Collaborative public health initiative aims to help patients receive care in an emergency

The Sequoia Project, supported by a diverse group of health care stakeholders, is working on a way to transmit data from electronic heath records (EHRs) to emergency responders and health care providers who treat patients after a natural or man-made disaster. The Sequoia Project operates the eHealth Exchange nationwide network to share clinical information using a standardized, secure process. The initiative aims to make the health care people receive during and after a disaster more seamless.

The initiative builds on the Patient Unified Lookup System for Emergencies (PULSE), a demonstration program in California. PULSE is a public-private collaborative created to help ensure counties, cities, and states across the country are prepared for a disaster. The system allows disaster workers to look up patient records, such as prescriptions or recent test results, for anyone who comes to an emergency room, pop-up field hospital, or evacuation shelter. PULSE retrieves data from health information exchanges, hospitals and health systems, pharmacies, and other sources. HHS, the California Association of Health Information Exchanges, and researchers are providing financial and technical support for the initiative.

PULSE was tested during the southern California wildfires in late 2017. The test revealed important early lessons. PULSE was simple to use, though connectivity depended on access to the internet, EHRs, or health information exchanges. In the future, connectivity will likely come from satellites or mobile microwave systems. The goal of The Sequoia Project’s new initiative is to support broader deployment of PULSE beyond California. The Sequoia Project has a presence across all 50 states, serving several agencies within HHS, as well as medical groups, hospitals, dialysis centers, and pharmacies.

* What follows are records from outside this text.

(** X9: two pending attempts that both succeed with a continuation
    both submit it, whichever was started first and whatever time
    separates the two settlements (no other timer pending when the
    earlier one settles): [append] is called once on the continuation of
    each response, in the order of settlement; when the later attempt
    settles less than 100 time units after the earlier, both calls come
    after it, otherwise the first call has already been made. *)
Theorem overlapping_successes_append_twice
    (messages : loc) (setMessages : Fn) (appendA appendB : string)
    (setAncestorMessages : option Fn) (wa wb w' : World)
    (responseA responseB : Response.t ApiMessage) (msA msB olds : list Message)
    (gap d : Z)
    (HconvA : conversions toFrontend 0 (Response.messages responseA) = Normal msA)
    (HconvB : conversions toFrontend 0 (Response.messages responseB) = Normal msB)
    (HlenA : (3 <= length (Response.messages responseA))%nat)
    (HlenB : (3 <= length (Response.messages responseB))%nat)
    (Holds : messagesAt (heap w') messages = Some olds)
    (Hidle : timers w' = [])
    (Hgap : 0 <= gap)
    (Hd : 100 <= d) :
  let earlier := handleAutoCompaction toFrontend messages setMessages
                   (Callback appendA) setAncestorMessages wa in
  let later := handleAutoCompaction toFrontend messages setMessages
                 (Callback appendB) setAncestorMessages wb in
  exists w3 w4 continuationA continuationB,
    resume earlier (Normal responseA) w' = Settled w3 (Normal tt) /\
    resume later (Normal responseB) (elapse gap w3) = Settled w4 (Normal tt) /\
    messageAt (heap w4) continuationA = msA !! 2%nat /\
    messageAt (heap w4) continuationB = msB !! 2%nat /\
    if gap <? 100
    then trace (elapse gap w3) = trace w3 /\
         trace (elapse d w4)
         = trace w4 ++ [Called appendA [continuationA];
                        Called appendB [continuationB]]
    else trace (elapse gap w3) = trace w3 ++ [Called appendA [continuationA]] /\
         trace (elapse d w4) = trace w4 ++ [Called appendB [continuationB]].
Proof.
  intros earlier later. subst earlier later. unfold handleAutoCompaction.
  destruct (performCompaction_fulfils toFrontend messages setMessages
              (Callback appendA) false setAncestorMessages wa responseA w' msA
              HconvA)
    as (w3 & LA & lsA & evA & HrunA & HsubA & _ & _ & HmsA & _ & _ & _
        & HtimersA & _ & _ & HnowA); [by eexists|].
  destruct (conversions_lookup toFrontend _ _ _ HconvA) as [HlA _].
  destruct (conversions_lookup toFrontend _ _ _ HconvB) as [HlB _].
  destruct (lsA !! 2%nat) as [cA|] eqn:HcA;
    [|apply lookup_ge_None in HcA; rewrite (Forall2_length _ _ _ HmsA) in HcA; lia].
  destruct (Forall2_lookup_l _ _ _ _ _ HmsA HcA) as (mA & HmA & HatA).
  rewrite Hidle in HtimersA. simpl in HtimersA.
  assert (Holds3 : messagesAt (heap w3) messages = Some olds)
    by (by apply (messagesAt_weaken (heap w'))).
  destruct (gap <? 100) eqn:Egap.
  - assert (Hel : elapse gap w3 = with_now (now w3 + gap) w3)
      by (apply (elapse_single_pending gap w3 _ HtimersA); simpl; lia).
    destruct (performCompaction_fulfils toFrontend messages setMessages
                (Callback appendB) false setAncestorMessages wb responseB
                (with_now (now w3 + gap) w3) msB HconvB)
      as (w4 & LB & lsB & evB & HrunB & HsubB & _ & _ & HmsB & _ & _ & _
          & HtimersB & _ & _ & HnowB); [by eexists|].
    simpl in HsubB, HtimersB, HnowB.
    destruct (lsB !! 2%nat) as [cB|] eqn:HcB;
      [|apply lookup_ge_None in HcB; rewrite (Forall2_length _ _ _ HmsB) in HcB; lia].
    destruct (Forall2_lookup_l _ _ _ _ _ HmsB HcB) as (mB & HmB & HatB).
    rewrite HtimersA in HtimersB. simpl in HtimersB.
    destruct (now w3 + gap + 100 <? now w' + 100) eqn:E; [lia|].
    exists w3, w4, cA, cB. rewrite Hel.
    split; [done|]. split; [done|].
    split; [rewrite HmA; by apply (messageAt_weaken (heap w3))|].
    split; [by rewrite HmB|].
    split; [done|].
    rewrite (elapse_pair d w4 _ _ HtimersB); simpl; [done|lia|lia].
  - pose proof (elapse_single_due gap w3 _ HtimersA) as Hel.
    simpl in Hel. specialize (Hel ltac:(lia)).
    destruct (performCompaction_fulfils toFrontend messages setMessages
                (Callback appendB) false setAncestorMessages wb responseB
                (with_trace (trace w3 ++ [Called appendA [cA]])
                   (with_timers [] (with_now (now w3 + gap) w3)))
                msB HconvB)
      as (w4 & LB & lsB & evB & HrunB & HsubB & _ & _ & HmsB & _ & _ & _
          & HtimersB & _ & _ & HnowB); [by eexists|].
    simpl in HsubB, HtimersB, HnowB.
    destruct (lsB !! 2%nat) as [cB|] eqn:HcB;
      [|apply lookup_ge_None in HcB; rewrite (Forall2_length _ _ _ HmsB) in HcB; lia].
    destruct (Forall2_lookup_l _ _ _ _ _ HmsB HcB) as (mB & HmB & HatB).
    exists w3, w4, cA, cB. rewrite Hel.
    split; [done|]. split; [done|].
    split; [rewrite HmA; by apply (messageAt_weaken (heap w3))|].
    split; [by rewrite HmB|].
    split; [done|].
    rewrite (elapse_single d w4 _ HtimersB). simpl.
    destruct (now w3 + gap + 100 <=? now w4 + d) eqn:E; [done|lia].
Qed.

Analysis: Technology has helped improve the way emergency health care is provided in the wake of disaster. The rising prevalence of EHRs since Hurricane Katrina in 2005 means that tens of thousands more patients could be spared from having their paper records washed away in weather disasters. Significantly more providers were using EHRs during the 2017 hurricane season. EHRs help providers get immediate access to patient information for people who are evacuated to other parts of the state. The Health Information Technology for Economic and Clinical Health (HITECH) Act was enacted in 2009 and provided funding for EHR adoption, partially in response to the lessons learned from Hurricane Katrina.

However, across the country, interoperability—or the ability for providers who are in different networks to exchange and share information—is still limited for many patients. If patients need to go outside of their provider network, they might need to have their records faxed. Health care stakeholders have long recognized this challenge and are working to address this lack of interoperability in an emergency. In the years since Katrina, federal officials have been working on PULSE as a solution to EHR gaps in an emergency.